* _Problem to work on_
Filter the entries, keeping every line with the string "RuleOptions".

(Given data Opens)

(** ** Strings and items *)

Lemma readString_written s rest e : str_ok s -> readString (Stream (writeString s ++ rest) e) = Ok (s, Stream rest e).
Proof.
  intros H. apply str_len_ok in H as H'. unfold readString, writeString. rewrite <- app_assoc, read_uvarint_put by done.
  cbn [obind]. rewrite make_slice_ok by apply H'. cbn [obind]. unfold ReadBytes. cbn [avail fin].
  pose proof (length_bytes_of_string s) as Hl. pose proof (zlen_nonneg rest).
  rewrite zlen_app, (proj2 (Z.leb_le _ _)) by lia. rewrite <- Hl. unfold zlen. rewrite Nat2Z.id, take_app_length, drop_app_length.
  cbn [obind]. by rewrite string_of_bytes_of_string.
Qed.
Lemma read_item_written item rest e :
  str_ok (gi_Value item) -> read_item (Stream (write_item item ++ rest) e) = Ok (item, Stream rest e).
Proof.
  intros H. unfold read_item, write_item. cbn [app]. rewrite ReadByte_cons. cbn [obind].
  rewrite readString_written by done. by destruct item.
Qed.
Lemma write_item_nonempty item : write_item item <> [].
Proof. done. Qed.

(** ** Round trip *)

Lemma fold_insert_lookup {B} (f : string -> B) (g : string * Z * Z -> B) (dec : string -> string * Z * Z) keys (m : gmap string B) code :
  (forall k, (dec k).1.1 = k) -> (forall k, g (dec k) = f k) ->
  fold_left (fun m e => <[e.1.1 := g e]> m) (dec <$> keys) m !! code = if bool_decide (code ∈ keys) then Some (f code) else m !! code.
Proof.
  intros Hk Hg. revert m. induction keys as [|k keys IH]; intros m; cbn [fmap list_fmap fold_left].
  { case_bool_decide as H; [by apply elem_of_nil in H|done]. }
  rewrite IH, Hk, Hg. repeat case_bool_decide; try done; [set_solver| |by rewrite lookup_insert_ne by set_solver].
  destruct (decide (code = k)) as [->|]; [by rewrite lookup_insert_eq|set_solver].
Qed.

Section File.
Context (domains : gmap string (list Item)).
Let keys := sorted_keys domains.
Let content := concat (category domains <$> keys).
Let index := (fold_left (write_category domains) keys ([], ∅)).2.
Let entries := concat (write_code domains index <$> keys).
Hypothesis Hsize : zlen (Write domains) < 2 ^ 63.

Lemma Write_eq : Write domains = ([0] ++ WriteUvarint (zlen keys) ++ entries) ++ content.
Proof using All.
  unfold Write. fold keys. pose proof (write_category_fold domains keys [] ∅) as (H & _). fold index in H.
  unfold entries, index. destruct (fold_left _ keys ([], ∅)) as [c i]. cbn [fst snd] in *. rewrite H.
  cbn [app]. rewrite <- !app_assoc. done.
Qed.
Lemma sizes : zlen entries < 2 ^ 63 /\ zlen content < 2 ^ 63.
Proof using All.
  pose proof Hsize as H. rewrite Write_eq, !zlen_app in H. pose proof (zlen_nonneg entries). pose proof (zlen_nonneg content).
  pose proof (zlen_nonneg (WriteUvarint (zlen keys))). pose proof (zlen_nonneg [0]). lia.
Qed.
(* ===== verification/RemoteRuleSetSpec.v ===== *)
(** * What a remote rule-set keeps

    [remote_restart_resumes]: over every history of updates, restarts and reference counts, a
    restart without the network gives the rules that were in effect;
    [failed_update_changes_nothing]; [updates_are_due] for the timer of the updater; and
    [etag_kept_for_new_content], where the etag of old content is kept for new content. *)

From S2P Require Import Prelude GoStd Netip External Concrete DnsMsg RuleItems RuleMatch RuleOptions RuleBuild RuleBuildSpec RuleSetState Srs Bolt CacheFile CacheFileSpec RemoteRuleSet.
From coqutil Require Import Datatypes.RecordSetters.
Import DoubleBraceUpdate.
Import MapDB.
Local Open Scope Z_scope.

Section Spec.
Context {DB : Type} `{HB : Bolt DB} `{HL : !BoltLaws DB} {X : External} `{XL : !ExternalLaws X}.
Context (en : Env).
Implicit Types (c : CacheFile DB) (s : RemoteRuleSet).

(** ** Loading *)

(** The content decodes to the rules, which are built and accepted. *)
Definition loads (tag format : string) (content : bytes) (rules : list HeadlessRule) (built : list Rule) : Prop :=
  (forall s, rr_format s = format -> decode en s content = Ok rules) /\ new_rules (en_nm en) rules = Ok built /\
  match validateRuleSetMetadataUpdate en tag with None => True | Some v => v (buildRuleSetMetadata rules) = Ok tt end.
(* ===== verification/AdGuardSpec.v ===== *)
(** * The AdGuard convertor: the meaning of the lines it reads, and printing

    [converted_lines_semantics]: the rule made of lines matches by the precedence of
    AdGuard.  [parse_printed_line]: the syntax of a line.  [reconverted_filter]: [FromOptions]
    against [ToOptions]. *)

From S2P Require Import Prelude GoStd Netip External Concrete DnsMsg RuleItems RuleMatch RuleSpec RuleOptions RuleBuild RuleBuildSpec RuleSetState Srs SrsSpec GeositeSpec AdGuard.
From Stdlib Require Import Ascii Btauto.
Local Open Scope Z_scope.

(** ** Matching *)

Section Semantics.
Context {X : External} {XL : ExternalLaws X} {S : SingText}.
Implicit Types (w : World) (md : InboundContext) (ls : list agdguardRuleLine).

(** A matcher of several patterns matches what one of them does. *)
Definition patterns_alternative : Prop :=
  forall l h, AdGuardMatcher_Match (NewAdGuardMatcher l) h = existsb (fun p => AdGuardMatcher_Match (NewAdGuardMatcher [p]) h) l.

Definition line_matches (h : string) (l : agdguardRuleLine) : bool :=
  if isRegexp l then regex_holds [mapDomain l] h else AdGuardMatcher_Match (NewAdGuardMatcher [mapDomain l]) h.
(** A line that blocks, or that unblocks, with or without [important]. *)
Definition kind_of (important exclude : bool) (l : agdguardRuleLine) : bool :=
  Bool.eqb (isImportant l) important && Bool.eqb (isExclude l) exclude.
Definition some_line (important exclude : bool) ls (h : string) : bool :=
  existsb (fun l => kind_of important exclude l && line_matches h l) ls.
(** The precedence of AdGuard. *)
Definition blocked ls (h : string) : bool :=
  if some_line true true ls h then false
  else if some_line true false ls h then true
  else if some_line false true ls h then false
  else some_line false false ls h.
(** The addresses of [geoip:private]: the special-purpose ranges, first to last address. *)
Definition v4 (a b c d : Z) : Z := a * 2 ^ 24 + b * 2 ^ 16 + c * 2 ^ 8 + d.
Definition private_v4 : list (Z * Z) := [
  (v4 0 0 0 0, v4 0 255 255 255); (v4 10 0 0 0, v4 10 255 255 255); (v4 100 64 0 0, v4 100 127 255 255);
  (v4 127 0 0 0, v4 127 255 255 255); (v4 169 254 0 0, v4 169 254 255 255); (v4 172 16 0 0, v4 172 31 255 255);
  (v4 192 0 0 0, v4 192 0 0 255); (v4 192 0 2 0, v4 192 0 2 255); (v4 192 88 99 0, v4 192 88 99 255);
  (v4 192 168 0 0, v4 192 168 255 255); (v4 198 18 0 0, v4 198 19 255 255); (v4 198 51 100 0, v4 198 51 100 255);
  (v4 203 0 113 0, v4 203 0 113 255); (v4 224 0 0 0, v4 255 255 255 255)].
Definition private_v6 : list (Z * Z) := [
  (0, 1);
  (0xfc000000000000000000000000000000, 0xfdffffffffffffffffffffffffffffff);
  (0xfe800000000000000000000000000000, 0xfebfffffffffffffffffffffffffffff);
  (0xff000000000000000000000000000000, 0xffffffffffffffffffffffffffffffff)].
Definition within (v : Z) (r : Z * Z) : bool := (r.1 <=? v) && (v <=? r.2).
Definition private_addr (a : Addr) : bool :=
  match a with
  | Addr4 v => existsb (within v) private_v4
  | Addr6 v zone => bool_decide (zone = "") && existsb (within v) private_v6
  | AddrInvalid _ => false
  end.

(** An address entry: the private addresses, a network or one address; an address with
    a zone is in none. *)
Definition network_or_address (a : Addr) (value : string) : bool :=
  match ParsePrefix value with
  | Ok network => Contains network a
  | _ => match ParseAddr value with Ok b => negb (has_zone a) && bool_decide (a = without_zone b) | _ => false end
  end.
Definition xray_ip (a : Addr) (value : string) : bool :=
  if bool_decide (ToLower value = "geoip:private") then private_addr a else network_or_address a value.
(** A record of [l] bytes after its header. *)
Definition open_record (header : bytes) (l n : Z) (c : CommonConn) (w : Net) : outcome bytes * CommonConn * Net :=
  bind3 (c_ReadFull l c w) (fun peerData c w =>
    match c_PeerAEAD c with
    | None => (Panic "nil pointer dereference", c, w)
    | Some a =>
        let nextAEAD := if bool_decide (a_Nonce a = MaxNonce) then Some (NewAEAD (header ++ peerData) (c_UnitedKey c) (c_UseAES c)) else None in
        let '(r, a) := AEAD_Open a None peerData header in
        let c := set_PeerAEAD (default a nextAEAD) c in
        match r with
        | None => (Err authentication_failed, c, w)
        | Some dst => (Ok (take (Z.to_nat n) dst), set_input (drop (Z.to_nat n) dst) c, w)
        end
    end).

(** [Read] of a buffer of [n] bytes at time [now]; the session of the client is expired when
    the server answers with something else than a record. *)
Definition CommonConn_Read (n now : Z) (c : CommonConn) (cs : ClientSession) (w : Net) : outcome bytes * CommonConn * ClientSession * Net :=
  if n =? 0 then (Ok [], c, cs, w)
  else
    let '(r, c, w) := bind3 (read_random c w) (fun _ => read_padding) in
    match r with
    | Ok _ =>
        match c_input c with
        | _ :: _ => (Ok (take (Z.to_nat n) (c_input c)), set_input (drop (Z.to_nat n) (c_input c)) c, cs, w)
        | [] =>
            let '(r, c, w) := c_ReadFull 5 c w in
            match r with
            | Ok header =>
                match DecodeHeader header with
                | Ok l => let '(r, c, w) := open_record header l n (set_Client false c) w in (r, c, cs, w)
                | Err e =>
                    if c_Client c then
                      (Err (ENew "xray encryption: new handshake needed"), c,
                       (if bool_decide (take (length (cs_PfsKey cs)) (c_UnitedKey c) = cs_PfsKey cs)
                        then MkClientSession now (cs_PfsKey cs) (cs_Ticket cs) else cs), w)
                    else (Err e, c, cs, w)
                | Panic s => (Panic s, c, cs, w)
                | Diverge => (Diverge, c, cs, w)
                end
            | Err e => (Err e, c, cs, w)
            | Panic s => (Panic s, c, cs, w)
            | Diverge => (Diverge, c, cs, w)
            end
        end
    | Err e => (Err e, c, cs, w)
    | Panic s => (Panic s, c, cs, w)
    | Diverge => (Diverge, c, cs, w)
    end.

End Conn.
(* ===== verification/XrayHandshake.v ===== *)
(** * Handshakes of the VLESS encryption

    protocol/vless/xrayencryption/client.go and server.go, and the padding of common.go: a
    handshake is a program that reads, writes and runs critical sections on the state its
    instance shares between connections.  What is drawn at random and the times are
    arguments ([crypto/rand] does not fail); the pauses between writes are left out. *)

From S2P Require Import Prelude GoStd XrayConn.
From Stdlib Require Import Ascii.
Local Open Scope Z_scope.

(** ** Programs *)

(** [io.ReadFull] and [writeFull] on the connection, and a critical section. *)
Inductive prog (S A : Type) :=
| Done (r : outcome A)
| PRead (n : Z) (k : outcome bytes -> prog S A)
| PWrite (b : bytes) (k : outcome unit -> prog S A)
| PAtomic (f : S -> S) (k : S -> prog S A).
Arguments Done {S A} r.
Arguments PRead {S A} n k.
Arguments PWrite {S A} b k.
Arguments PAtomic {S A} f k.

(** An error is returned. *)
Definition on_ok {S A B} (r : outcome A) (k : A -> prog S B) : prog S B :=
  match r with
  | Ok a => k a
  | Err e => Done (Err e)
  | Panic s => Done (Panic s)
  | Diverge => Done Diverge
  end.
Notation "'read*' x ':=' n 'in' k" := (PRead n (fun r => on_ok r (fun x => k)))
  (at level 10, x pattern, n at level 100, k at level 200) : go_scope.
Notation "'try*' x ':=' m 'in' k" := (on_ok m (fun x => k))
  (at level 10, x pattern, m at level 100, k at level 200) : go_scope.

Definition opened (r : option bytes) : outcome bytes := match r with Some b => Ok b | None => Err authentication_failed end.

(** ** Padding *)

(** A chance in percent and the bounds of a length or of a pause. *)
Abbreviation padding_entry := (Z * Z * Z)%type.

(** [strconv.Atoi] *)
Definition parse_int (neg : bool) (s : string) : outcome Z :=
  let* n := ParseUint s 64 in
  if neg then (if 2 ^ 63 <? n then Err ErrRange else Ok (- n)) else (if 2 ^ 63 <=? n then Err ErrRange else Ok n).
Definition Atoi_ (s : string) : outcome Z :=
  match s with
  | String "+" s' => parse_int false s'
  | String "-" s' => parse_int true s'
  | _ => parse_int false s
  end.

(** [%q] of a text without special characters. *)
Definition quoted (s : string) : string := String "034" (s +:+ String "034" EmptyString).
Definition bad_padding (value : string) : error := ENew ("invalid padding length/gap parameter: " +:+ value).
Definition parse_entry (value : string) : outcome padding_entry :=
  match Split "-" value with
  | [a; b; c] =>
      if bool_decide (a = "") || bool_decide (b = "") || bool_decide (c = "") then Err (bad_padding value)
      else
        let wrap := wrap_err (fun e => ECause e ("invalid padding length/gap parameter " +:+ quoted value)) in
        let* x := wrap (Atoi_ a) in
        let* y := wrap (Atoi_ b) in
        let* z := wrap (Atoi_ c) in
        if (x <? 0) || (y <? 0) || (z <? 0) then Err (bad_padding value) else Ok (x, y, z)
  | _ => Err (bad_padding value)
  end.
(** The loop: lengths at even positions, pauses at odd ones, and the greatest total. *)
Fixpoint parse_entries (index : Z) (values : list string) (lens gaps : list padding_entry) (maxLen : Z)
    : outcome (list padding_entry * list padding_entry * Z) :=
  match values with
  | [] => Ok (lens, gaps, maxLen)
  | value :: values' =>
      let* (x, y, z) := parse_entry value in
      if (index =? 0) && ((x <? 100) || (y <? 35) || (z <? 35)) then
        Err (ENew "first padding length must not be smaller than 35 and must have 100 percent probability")
      else if Z.even index then parse_entries (index + 1) values' (lens ++ [(x, y, z)]) gaps (int64 (maxLen + Z.max y z))
      else parse_entries (index + 1) values' lens (gaps ++ [(x, y, z)]) maxLen
  end.
Definition ParsePadding (padding : string) : outcome (list padding_entry * list padding_entry) :=
  if bool_decide (padding = "") then Ok ([], [])
  else
    let* (lens, gaps, maxLen) := parse_entries 0 (Split "." padding) [] [] 0 in
    if 18 + 65535 <? maxLen then Err (ENew "total padding length must not be larger than 65553") else Ok (lens, gaps).
(* ===== verification/XrayHandshakeSpec.v ===== *)
(** * Handshakes of the VLESS encryption: correctness

    A client and a server with matching keys, as two programs joined by a connection: every
    schedule of their steps ends with both in step, so that the streams of XrayConnSpec run
    between them; a resumed session works once; tickets live as long as they say. *)

From S2P Require Import Prelude GoStd XrayConn XrayConnSpec XrayHandshake.
From stdpp Require Import relations.
Local Open Scope Z_scope.

(** ** Two programs on a connection *)

Section Duplex.
Context {S1 S2 A1 A2 : Type}.

(** A step of a program: what it reads is taken from its input, what it writes is [out]. *)
Inductive party {S A : Type} : prog S A -> S -> bytes -> bytes -> prog S A -> S -> bytes -> Prop :=
| party_write b k s i : party (PWrite b k) s i b (k (Ok tt)) s i
| party_read n k s i : 0 <= n <= zlen i -> party (PRead n k) s i [] (k (Ok (take (Z.to_nat n) i))) s (drop (Z.to_nat n) i)
| party_atomic f k s i : party (PAtomic f k) s i [] (k s) (f s) i.

(** Both programs with their states, and the bytes on the way to the second and the first. *)
Record duplex := MkDuplex { d_1 : prog S1 A1; d_s1 : S1; d_2 : prog S2 A2; d_s2 : S2; d_up : bytes; d_down : bytes }.
Inductive duplex_step : duplex -> duplex -> Prop :=
| step_1 p s q t up down out p' s' down' :
    party p s down out p' s' down' -> duplex_step (MkDuplex p s q t up down) (MkDuplex p' s' q t (up ++ out) down')
| step_2 p s q t up down out q' t' up' :
    party q t up out q' t' up' -> duplex_step (MkDuplex p s q t up down) (MkDuplex p s q' t' up' (down ++ out)).

Lemma party_deterministic {S A} (p : prog S A) s i o p' s' i' o2 p2 s2 i2 :
  party p s i o p' s' i' -> party p s i o2 p2 s2 i2 -> o = o2 /\ p' = p2 /\ s' = s2 /\ i' = i2.
Proof. destruct 1; inversion 1; subst; done. Qed.
(** More input does not change a step. *)
Lemma party_frame {S A} (p : prog S A) s i o p' s' i' j : party p s i o p' s' i' -> party p s (i ++ j) o p' s' (i' ++ j).
Proof.
  destruct 1 as [| n k s i Hn |]; try constructor. unfold zlen in Hn.
  rewrite <- (take_app_le i j) by lia. rewrite <- drop_app_le by lia. constructor. rewrite zlen_app. unfold zlen. lia.
Qed.

(** The steps of the two sides commute. *)
Lemma duplex_diamond x y z : duplex_step x y -> duplex_step x z -> y = z \/ exists u, duplex_step y u /\ duplex_step z u.
Proof.
  intros Hy Hz. inversion Hy; inversion Hz; subst; simplify_eq.
  - left. match goal with H1 : party _ _ _ _ _ _ _, H2 : party _ _ _ _ _ _ _ |- _ => by destruct (party_deterministic _ _ _ _ _ _ _ _ _ _ _ H1 H2) as (-> & -> & -> & ->) end.
  - right. eexists. split; [eapply step_2; by apply party_frame|eapply step_1; by apply party_frame].
  - right. eexists. split; [eapply step_1; by apply party_frame|eapply step_2; by apply party_frame].
  - left. match goal with H1 : party _ _ _ _ _ _ _, H2 : party _ _ _ _ _ _ _ |- _ => by destruct (party_deterministic _ _ _ _ _ _ _ _ _ _ _ H1 H2) as (-> & -> & -> & ->) end.
Qed.

End Duplex.
Arguments duplex S1 S2 A1 A2 : clear implicits.

(** If the steps of a relation commute, one run to a normal form decides all runs. *)
Section AllRuns.
Context {A : Type} (R : relation A).
Hypothesis Hdiamond : forall x y z, R x y -> R x z -> y = z \/ exists u, R y u /\ R z u.

Lemma one_step_closer n x y t : nsteps R (S n) x t -> nf R t -> R x y -> nsteps R n y t.
Proof.
  revert x y. induction n as [|n IH]; intros x y Hx Hnf Hy; inversion_clear Hx as [|? ? x1 ? Hx1 Hrest];
    destruct (Hdiamond _ _ _ Hx1 Hy) as [<-|(u & Hu1 & Hu2)]; try done.
  - inversion Hrest; subst. exfalso. apply Hnf. by eexists.
  - econstructor; [exact Hu2|]. by apply (IH x1).
Qed.
Lemma every_run_ends n x t : nsteps R n x t -> nf R t -> forall m y, nsteps R m x y -> (m <= n)%nat /\ nsteps R (n - m) y t.
Proof.
  intros Hn Hnf m y Hm. revert n Hn. induction Hm as [x|m x z y Hz Hm IH]; intros n Hn; [split; [lia|by rewrite Nat.sub_0_r]|].
  destruct n as [|n].
  - inversion Hn; subst. exfalso. apply Hnf. by eexists.
  - destruct (IH n) as [Hle Hr]; [by eapply one_step_closer|]. split; [lia|done].
Qed.
End AllRuns.

(** Steps of one side, with all it writes. *)
Inductive runs {S A : Type} : nat -> prog S A -> S -> bytes -> bytes -> prog S A -> S -> bytes -> Prop :=
| runs_refl p s i : runs 0 p s i [] p s i
| runs_step n p s i o p1 s1 i1 o' p' s' i' : party p s i o p1 s1 i1 -> runs n p1 s1 i1 o' p' s' i' -> runs (Datatypes.S n) p s i (o ++ o') p' s' i'.

Section Runs.
Context {S A : Type}.
Implicit Types (p k : prog S A).

Lemma runs_trans n m p s i o p1 s1 i1 o' p' s' i' :
  runs n p s i o p1 s1 i1 -> runs m p1 s1 i1 o' p' s' i' -> runs (n + m) p s i (o ++ o') p' s' i'.
Proof. induction 1; intros H'; [done|]. rewrite <- app_assoc. cbn. econstructor; eauto. Qed.
Lemma runs_quiet n m p s i o p1 s1 i1 p' s' i' :
  runs n p s i o p1 s1 i1 -> runs m p1 s1 i1 [] p' s' i' -> runs (n + m) p s i o p' s' i'.
Proof. intros H1 H2. rewrite <- (app_nil_r o). by eapply runs_trans. Qed.
Lemma runs_read n b (f : outcome bytes -> prog S A) s i o p' s' i' m : zlen b = n -> runs m (f (Ok b)) s i o p' s' i' -> runs (Datatypes.S m) (PRead n f) s (b ++ i) o p' s' i'.
Proof.
  intros Hb H. change o with ([] ++ o). econstructor; [|exact H]. pose proof (zlen_nonneg b). pose proof (zlen_nonneg i).
  assert (party (PRead n f) s (b ++ i) [] (f (Ok (take (Z.to_nat n) (b ++ i)))) s (drop (Z.to_nat n) (b ++ i))) as Hp
    by (constructor; rewrite zlen_app; lia).
  unfold zlen in Hb. replace (Z.to_nat n) with (length b) in Hp by lia. by rewrite take_app_length, drop_app_length in Hp.
Qed.
Lemma runs_atomic g (f : S -> prog S A) s i o p' s' i' m : runs m (f s) (g s) i o p' s' i' -> runs (Datatypes.S m) (PAtomic g f) s i o p' s' i'.
Proof. intros H. change o with ([] ++ o). econstructor; [constructor|exact H]. Qed.

(** The fragments of a hello make up the hello. *)
Lemma write_fragments_runs lens hello k s i : Forall (fun n => 0 <= n) lens -> foldr Z.add 0 lens = zlen hello ->
  exists m, runs m (write_fragments lens hello k) s i hello k s i.
Proof.
  intros Hl. revert hello. induction Hl as [|n lens Hn Hl IH]; intros hello Hs; cbn [write_fragments foldr] in *.
  - exists 0%nat. destruct hello; [constructor|]. rewrite zlen_cons in Hs. pose proof (zlen_nonneg hello). lia.
  - destruct (Z.ltb_spec 0 n); [|apply IH; lia].
    assert (0 <= foldr Z.add 0 lens) by (clear -Hl; induction Hl; cbn; lia).
    rewrite (proj2 (Z.ltb_ge (zlen hello) n)) by lia. destruct (IH (drop (Z.to_nat n) hello)) as [m Hm].
    { unfold zlen in *. rewrite length_drop. lia. }
    exists (Datatypes.S m). rewrite <- (take_drop (Z.to_nat n) hello) at 2. econstructor; [constructor|done].
Qed.
End Runs.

(Given data Closes)

* _Result of the task_
From S2P Require Import Prelude GoStd Netip External Concrete DnsMsg RuleItems RuleMatch RuleOptions RuleBuild RuleBuildSpec RuleSetState Srs Bolt CacheFile CacheFileSpec RemoteRuleSet.
From S2P Require Import Prelude GoStd Netip External Concrete DnsMsg RuleItems RuleMatch RuleSpec RuleOptions RuleBuild RuleBuildSpec RuleSetState Srs SrsSpec GeositeSpec AdGuard.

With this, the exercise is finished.